All of my books thus far are Interactive Fiction. Readers make decisions on how the story unfolds. My mot recent, Handsome Boy, is purely choice based. Some of my other works, the Castles of Imagination series, require dice to decide success or failure in certain situations. Handsome Boy is an interactive fiction romance novella. It is a short read where the reader makes decisions to decide if the main character Sean will approach the girl he has a crush on, spend time helping a despondent friend, or try to do both. The Castles of Imagination begins with a couple high schoolers using RPGs to survive high school stress. The reader makes decisions for the high school protagonist and the frame tale RPG game barbarian as well.
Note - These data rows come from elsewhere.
(* ===== verification/Settled.v ===== *)
(** * What the marker store says reaches the registry

    More of the theory of [Markers.v]: a reconciliation that succeeds has applied
    to the registry every revision its provider reads answered, so that the
    verdict drawn next cannot miss one; a batch reconciliation read every marker
    of the entry; and a fenced refresh shows its observation only once its renewal
    is committed under the lease. *)
From Stdlib Require Init.Byte.
From S2P Require Import Prelude Time Calls Circuit Options Entry Tags Backplane Cancellation.
From S2P Require Import Invalidation Storage Lanes Wire Lease Recovery Observe Worker Write Control Markers Attested.
Open Scope prog_scope.

Section settled.
Context {V : Type} (ci : Inner) (excused : MarkerKind → MarkerVersion → Prop).
Implicit Types (h : chronicle V).
Local Abbreviation prog := (prog (manswer (V := V))).
Local Abbreviation MEv c x := (Ev (ans := manswer (V := V)) c x).

(** The revision of [k] that a provider's answer tells. *)
Definition told_by (k : MarkerKind) (ev : event (manswer (V := V))) : option MarkerVersion :=
  match ev_call ev as c return manswer c → option MarkerVersion with
  | M_Read k' => λ a, match a with Ok v => if decide (k' = k) then v else None | Err _ => None end
  | M_ReadBytes key => λ a,
      match a with
      | Ok (Some bytes) =>
          if decide (key = ordinary_key (scope ci) k) then
            match marker_of_bytes bytes with Ok v => Some v | Err _ => None end
          else None
      | _ => None
      end
  | M_ReadSnapshot k' _ => λ a,
      match a with Ok read => if decide (k' = k) then read_maximum read else None | Err _ => None end
  | M_Renew k' _ _ _ => λ a,
      match a with Ok r => if decide (k' = k) then snap_version <$> (renewal_of r).1 else None | Err _ => None end
  | _ => λ _, None
  end (ev_answer ev).
Definition told h (k : MarkerKind) (v : MarkerVersion) : Prop := ∃ ev, ev ∈ h ∧ told_by k ev = Some v.
Definition applied h (k : MarkerKind) (v : MarkerVersion) : Prop := ∃ outcome, MEv (M_Advance k v) outcome ∈ h.
(** What was told is applied, unless it is excused; all but possibly one, still
    in the program's hands. *)
Definition dealt h (k : MarkerKind) (v : MarkerVersion) : Prop := applied h k v ∨ excused k v.
Definition settled_but h (k : MarkerKind) (pending : option MarkerVersion) : Prop :=
  ∀ k' v, told h k' v → dealt h k' v ∨ k' = k ∧ pending = Some v.
Definition settled h : Prop := ∀ k v, told h k v → dealt h k v.

Lemma settled_none h k : settled_but h k None ↔ settled h.
Proof. unfold settled_but, settled. naive_solver. Qed.
Lemma settled_weaken h k p : settled h → settled_but h k p.
Proof. unfold settled_but, settled. naive_solver. Qed.
Lemma settled_applied_incl h h' k v : h ⊆ h' → applied h k v → applied h' k v.
Proof. intros Hh [outcome Ho]. exists outcome. by apply Hh. Qed.
Lemma dealt_incl h h' k v : h ⊆ h' → dealt h k v → dealt h' k v.
Proof. intros Hh [Ha|]; [left; by eapply settled_applied_incl|by right]. Qed.

(** Only these accesses tell a revision. *)
Definition tells (c : MCall V) : bool :=
  match c with M_Read _ | M_ReadBytes _ | M_ReadSnapshot _ _ | M_Renew _ _ _ _ => true | _ => false end.
Lemma untold k ev : tells (ev_call ev) = false → told_by k ev = None.
Proof. by destruct ev as [[] x]. Qed.

(** An event that tells at most the revision [p'] of [k]. *)
Lemma settled_tell h k p ev :
  settled h → (∀ k' v, told_by k' ev = Some v → k' = k ∧ p = Some v) → settled_but (ev :: h) k p.
Proof.
  intros Hs Hev k' v (ev' & Hin & Hv). apply elem_of_cons in Hin as [->|Hin]; [right; by apply Hev|left].
  eapply dealt_incl; [|apply Hs; by exists ev']. set_solver.
Qed.
Lemma settled_cons h c (x : manswer c) k p : tells c = false → settled_but h k p → settled_but (Ev c x :: h) k p.
Proof.
  intros Hc Hs k' v (ev & Hin & Hv). apply elem_of_cons in Hin as [->|Hin]; [by rewrite untold in Hv|].
  destruct (Hs k' v) as [Ha|]; [by exists ev| |by right]. left. eapply dealt_incl; [|exact Ha]. set_solver.
Qed.
Lemma settled_silent h ev : (∀ k, told_by k ev = None) → settled h → settled (ev :: h).
Proof.
  intros Hev Hs k v (ev' & Hin & Hv). apply elem_of_cons in Hin as [->|Hin]; [by rewrite Hev in Hv|].
  eapply dealt_incl; [|apply Hs; by exists ev']. set_solver.
Qed.
Lemma settled_next h c (x : manswer c) : tells c = false → settled h → settled (Ev c x :: h).
Proof. intros Hc. apply settled_silent. intros k. by apply untold. Qed.
Lemma settled_apply h k v outcome :
  settled_but h k (Some v) → settled (MEv (M_Advance k v) outcome :: h).
Proof.
  intros Hs k' v' (ev & Hin & Hv). apply elem_of_cons in Hin as [->|Hin]; [done|].
  destruct (Hs k' v') as [Ha|[-> [= <-]]]; [by exists ev|eapply dealt_incl; [|exact Ha]; set_solver|].
  left. exists outcome. left.
Qed.
End settled.

(** ** The traversal *)
Abbreviation fine := (ensures (λ _ _, True)).

Section steps.
Context {V : Type} (ci : Inner) (mc : MarkerConfig) (excused : MarkerKind → MarkerVersion → Prop).
Implicit Types (h : chronicle V).
Local Abbreviation prog := (prog (manswer (V := V))).
Local Abbreviation MEv c x := (Ev (ans := manswer (V := V)) c x).
Local Abbreviation settled := (settled ci excused).
Local Abbreviation settled_but := (settled_but ci excused).

Lemma fine_untold {A} (p : prog A) h k pending :
  only (λ c, tells c = false) p → settled_but h k pending → fine p h (λ _ h', settled_but h' k pending).
Proof.
  revert h. induction p as [a|c f IH]; intros h; [done|]. intros [Hc Hf] Hs. split; [done|]. intros x.
  apply IH; [done|]. unfold record. destruct (negb _); [by apply settled_cons|done].
Qed.
Lemma fine_silent {A} (p : prog A) h : only (λ c, tells c = false) p → settled h → fine p h (λ _ h', settled h').
Proof.
  intros Hp Hs. apply (settled_none _ _ _ MK_ClearRemove) in Hs.
  eapply ensures_mono; [by apply fine_untold|]. intros a h' _. apply settled_none.
Qed.
Ltac untold := only_run.
Ltac silent := first [apply fine_silent|apply fine_untold]; [untold|try done].

Lemma fine_apply k v h : settled_but h k (Some v) → fine (apply_marker (mkStoredMarker k v)) h (λ _ h', settled h').
Proof.
  intros Hs. unfold apply_marker. cbn. split; [done|]. intros x. by apply settled_apply.
Qed.
Lemma fine_apply_optional k pending h :
  settled_but h k pending →
  fine (match pending with Some v => apply_marker (mkStoredMarker k v) | None => Ret tt end) h (λ _ h', settled h').
Proof. intros Hs. destruct pending; [by apply fine_apply|]. by apply settled_none in Hs. Qed.

(** *** Fetching *)

(** Work that has nothing in hand where it can be dropped. *)
Definition calm h (c : MCall V) : Prop := suspends c = true → settled h.
Lemma fine_bounded {A} timeout (work : prog (result CacheError A)) h (Q : result CacheError A → chronicle V → Prop) :
  settled h → ensures calm work h Q →
  fine (bounded timeout work) h (λ r h', match r with
    | Ok (Some (Ok a)) => Q (Ok a) h'
    | Ok (Some (Err e)) => Q (Err e) h' ∨ ∃ reason, e = CE_OperationCancelled reason
    | Ok None => settled h'
    | Err e => ∃ c, e = CE_Config c end).
Proof.
  intros Hs Hw. eapply ensures_weaken; [|done]. eapply (ensures_bounded calm settled); [|by intros h0 c Hc|done..].
  intros h0 c Hc Hsus. destruct c; try done. by destruct c.
Qed.

(** What a fetch answers, besides cancellation. *)
Definition fetched k (r : result CacheError MarkerSnapshotFetch) h : Prop :=
  match r with
  | Ok (SF_Read read) => settled_but h k (read_maximum read)
  | Ok (SF_Deadline _) | Err (CE_Marker _) => settled h
  | Err _ => True
  end.
Lemma fine_fetch_snapshot k fallback h :
  settled h → fine (fetch_control_snapshot mc k fallback) h (fetched k).
Proof.
  intros Hs. unfold fetch_control_snapshot. eapply ensures_attempt.
  { apply (fine_bounded _ _ _ (fetched k)); [done|]. cbn. split; [done|]. intros at_.
    assert (settled (MEv (M_Worker C_Now) at_ :: h)) as Hs' by by apply settled_next.
    split; [by intros _|]. intros [read|e]; cbn.
    - apply settled_tell; [done|]. cbn. intros k' v. by case_decide; subst.
    - destruct e; try done. by apply settled_silent. }
  { by intros e h' _ [c ->]. }
  intros [[read|e]|] h' Hh Hr; cbn [ensures] in *; [exact Hr| |].
  - destruct Hr as [Hr|[r ->]]; [exact Hr|done].
  - unfold deadline_missed. cbn. split; [done|]. intros []. exact Hr.
Qed.

(** An ordinary marker's key names its marker. *)
Lemma marker_keys_of k k' : ordinary_key (scope ci) k = ordinary_key (scope ci) k' → k' = k.
Proof. intros H. symmetry. apply ordinary_key_split in H as [_ H]. by apply marker_suffix_inj. Qed.
Lemma fine_read k h : settled h → ensures calm (read_with_cancellation ci mc k) h (λ r h', match r with
  | Ok v => settled_but h' k v | Err (CE_Marker _) => settled h' | Err _ => True end).
Proof.
  intros Hs. unfold read_with_cancellation, phase_check, ordinary_read.
  assert (ensures calm (call (M_Read k)) h (λ (r : result CacheError (option MarkerVersion)) h', match r with
    | Ok v => settled_but h' k v | Err (CE_Marker _) => settled h' | Err _ => True end)) as Hread.
  { split; [by intros _|]. intros [v|e]; cbn.
    - apply settled_tell; [done|]. cbn. intros k' v'. by case_decide; subst.
    - destruct e; try done. by apply settled_silent. }
  destruct (markers mc); try exact Hread. clear Hread. cbn. split; [done|]. intros [reason|]; [done|]. cbn.
  split; [by intros _|]. intros read. split; [done|]. intros [reason|]; [done|]. cbn.
  destruct read as [[bytes|]|]; cbn.
  - destruct (marker_of_bytes bytes) as [v|] eqn:Hb; cbn.
    + apply settled_tell; [done|]. cbn. intros k' v'. case_decide as Hk; [|done].
      pose proof (marker_keys_of k k' Hk) as ->. rewrite Hb. by intros [= ->].
    + apply settled_silent; [|done]. intros k'. cbn. case_decide; by rewrite ?Hb.
  - apply settled_none, settled_silent; done.
  - by apply settled_silent.
Qed.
Each book in the series moves the characters forward in time, so decisions in the earlier books have impact later in the series. I plan on exploring various ways to make choices in interactive fiction books as I move forward on new series.
How many books have you published?
Handsome Boy is my most recent book.
My first book was Goblin's Gift, the beginning of my Castles of Imagination series. I still have two more books and another prequel sampler forthcoming to finish that series. Hopefully book five will be available soon.
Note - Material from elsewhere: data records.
Definition owed h at_ (kinds : list MarkerKind) (r : result CacheError (MarkerReceipt V)) : Prop :=
  ∀ receipt, r = Ok receipt →
    tells (wait receipt) h (λ r h', ∀ report, r = Ok report → invalidated h' at_ kinds report).
Lemma tells_commit_markers kinds l at_ h :
  localised_each h at_ kinds l → tells (commit_markers ci mc l opts at_) h (λ r h', owed h' at_ kinds r).
Proof.
  intros Hl. unfold commit_markers.
  assert (∀ receipts h1, h ⊆ h1 → Forall2 (receipt_of h1 at_) l receipts →
    tells (let? completed := wait_each receipts in ok (reports completed)) h1 (λ r h', ∀ report, r = Ok report →
      invalidated h' at_ kinds report)) as Hall.
  { intros receipts h1 H1 Hr. eapply ensures_attempt; [by apply tells_wait_each|done|]. intros all h2 H2 Ha report [= <-].
    exists l, all. split_and!; [eapply localised_each_incl; [|exact Hl]; by etrans|by apply Ha|done]. }
  eapply ensures_attempt; [apply tells_commit_each; by eapply localised_raised|done|]. intros receipts h1 H1 Hr.
  specialize (Hr receipts eq_refl). unfold commit_receipt. case_match.
  - eapply ensures_attempt; [by apply Hall|done|]. intros report h2 H2 Hrep receipt [= <-] report' [= <-]. by apply Hrep.
  - intros receipt [= <-]. by apply Hall.
Qed.
Lemma tells_mutate kinds options h :
  opts = default (tags_default_options mc) options →
  tells (mutate_markers ci mc kinds options) h (λ r h', ∃ at_, owed h' at_ kinds r).
Proof.
  intros Hopts. unfold mutate_markers. rewrite <- Hopts. eapply ensures_attempt; [mute|by exists 0|]. intros [] h1 H1 _.
  case_match; [by exists 0|]. unfold now. access at_. eapply ensures_attempt; [apply tells_mutate_each|by exists 0|].
  intros l h2 H2 Hl. specialize (Hl l eq_refl). unfold pipeline_receipt. case_match.
  - eapply ensures_mono; [by apply tells_commit_markers|]. intros r h3 H3 Hr. by exists at_.
  - exists at_. intros receipt [= <-]. cbn [wait]. eapply ensures_attempt; [by apply tells_commit_markers|done|].
    intros receipt h3 H3 Hr. by apply Hr.
Qed.
Lemma tells_mutation kinds options h :
  opts = default (tags_default_options mc) options →
  tells (mutation ci mc kinds options) h (λ r h', ∀ report, r = Ok report → ∃ at_, invalidated h' at_ kinds report).
Proof.
  intros Hopts. eapply ensures_attempt; [by apply tells_mutate|by intros|]. intros receipt h1 H1 [at_ Hr].
  eapply ensures_mono; [by apply Hr|]. intros r h2 H2 Hi report Hreport. exists at_. by apply Hi.
Qed.
End traversal.

Module AnnounceTheorems.
(** C8: peers only learn revisions that are committed here. Whatever the
    registry, the observation memory, the store, the recovery queue and the
    backplane answer, and whatever tasks run in between, an invalidation and
    everything it schedules publish and queue only commands of this cache's
    identity and scope, whose marker the observation memory took at least at that
    revision and which, where revisions go through a store, the store acknowledged
    (as the revision written, a newer one or a forced clear) and the registry
    applied. Only revisions the registry answered are written, only refused
    writes are captured for a replay, and the memory is only emptied for a clear
    the registry has taken. *)
Theorem invalidations_announce_committed_revisions {V} (ci : Inner) (mc : MarkerConfig) kinds options h :
  ensures (V := V) (announcing ci mc (default (tags_default_options mc) options))
    (mutation ci mc kinds options) h (λ _ _, True).
Proof. eapply ensures_mono; [by apply tells_mutation|done]. Qed.
(** [RecoveryExecutor] of an open cache: an execution of its own. *)
Definition replay_ticket (work : RecoveryWork) : action ReplayOutcome := owned (replay_owned work).
Definition replay (item : RecoveryItem) : action unit := owned (replay_legacy item).
End replay.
What's your writing process like?
I tend to write best when I can spend hours on it. I prefer to block out afternoons, evenings, or entire days. Since I write interactive fiction, I have to be able to follow the webbing and ensure scenes do not conflict elsewhere in the book. Since it is a connected series, events in the books have to impact the rest of the series. That process works well for the Castles of Imagination series books. Sadly, it can be hard to carve out those hours around work and family. I need to spend a few more long mornings finishing the next book in the series. I'm hoping my spring teaching schedule will let me finish writing the remaining sections and move into editing soon.
Trying something new, I spent an hour a morning writing a non-interactive fiction book. It was interesting to wake up early, do a few chores, and then sit down and write for an hour. That was an easier way to fit writing into my morning. It worked for that project, Car in the Fog. That book is currently being edited. I was able to write Handsome Boy similarly. I wrote an hour a day a few days a week. It was nice to be able to work in smaller sections on shorter books with less inter-connectivity. The reading paths have to make sense, but since they do not impact other books in the series Handsome Boy was easier to write and edit.
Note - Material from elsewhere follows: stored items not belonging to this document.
(** Only accesses on the key's own stored value. *)
Ltac key_step :=
  match goal with
  | |- only _ (call _) => split; [by cbn; rewrite ?bool_decide_eq_true_2 by done|intros ?; exact I]
  | |- only _ (Act _ _) => split; [by cbn; rewrite ?bool_decide_eq_true_2 by done|intros ?]
  | _ => inert_step
  end.
Lemma on_key_write_data key data flight : only (λ c, on_key key c = true) (lift (write_data ci key data flight)).
Proof. apply only_lifted. unfold write_data, provider_write. repeat key_step. Qed.
Lemma on_key_legacy i : only (λ c, on_key (item_key i) c = true) (replay_legacy ci i).
Proof. unfold replay_legacy, encode, now. repeat key_step. Qed.
Lemma on_key_expire key logical : only (λ c, on_key key c = true) (expire_current ci key logical).
Proof.
  unfold expire_current, decode, encode. case_match; [done|].
  apply only_attempt; [repeat key_step|]. intros [bytes|]; [|done]. apply only_attempt; [repeat key_step|]. intros s.
  case_match; [done|]. apply only_attempt; [done|]. intros e. apply only_attempt; [repeat key_step|]. intros bytes'.
  apply only_attempt; [apply on_key_write_data|done].
Qed.
Lemma fine_expire key logical h :
  fine (expire_current ci key logical) h (λ r h', r ≠ Ok RO_Expired ∧ (r = Ok RO_Applied → deadline_written h' key logical)).
Proof.
  unfold expire_current. destruct (is_hybrid (storage ci)) eqn:Hh; cbn [negb]; [|split; [done|]; intros _; by left].
  apply ensures_attempt with (P := λ r h', ∀ found, r = Ok found → MEv (M_Worker (C_BackendGet (l2_key ci key))) (Ok found) ∈ h').
  { cbn. split; [done|]. intros r found ->. left. }
  { done. }
  intros [bytes|] h1 H1 Hget; [|split; [done|]; intros _; right; left; by apply Hget]. specialize (Hget _ eq_refl).
  eapply ensures_attempt; [apply fine_decode|done|]. intros s h2 H2 Hd. specialize (Hd s eq_refl).
  destruct (logical <? created_ticks (entry s)) eqn:Hlt; [done|]. apply Z.ltb_ge in Hlt.
  destruct (expired_copy s logical) as [expired|] eqn:He; [|done]. cbn [map_err attempt bind].
  eapply ensures_attempt; [apply fine_encode|done|]. intros bytes' h3 H3 Hb. specialize (Hb bytes' eq_refl).
  eapply ensures_attempt; [by apply (fine_write_data _ _ _ false)|done|]. intros o h4 H4 Hw. split; [done|]. intros _.
  right; right. exists bytes, s, expired, bytes'. split_and!; [..|by eapply Hw]; auto.
Qed.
I have also written a few short RPGs published on Itch.io this year. Those are small projects that I usually work on for a few days writing and a few more editing.
I am working on a Dungeon Crawl Classics zine. That project will use a new collaborator and I am looking forward to working out our editing process together.
What piece of advice would you give to aspiring authors?
Go write. Find a way to express yourself to the world.
My books may never appeal to the widest audience and be best sellers, but they allow me to express myself to the world. Luckily, my day job can pay the bills, so I am fortunate I can write the books I want to write and not worry about sales figures. I'm writing books filled with general geekiness, RPG players, comics and games shops, and haunted cars. I'm writing books with atypical protagonists. I'm writing the books I want to exist. I'm a firm believer that there is room on bookshelves for more diversity and new voices, but that only happens when more diverse writers write.
What are you currently reading?
Most recently,I have read a lot of R.L. Stine Goosebumps and Ghosts of Fear Street books. They're fun and fast. I read nearly a hundred of them in the past year or so. I stopped to read the most recent paperback from R.A. Salvatore. I'm awaiting the next Green Rider book from Kristen Britain and small book from Diana Gabaldon's Outlander series. I enjoy long series.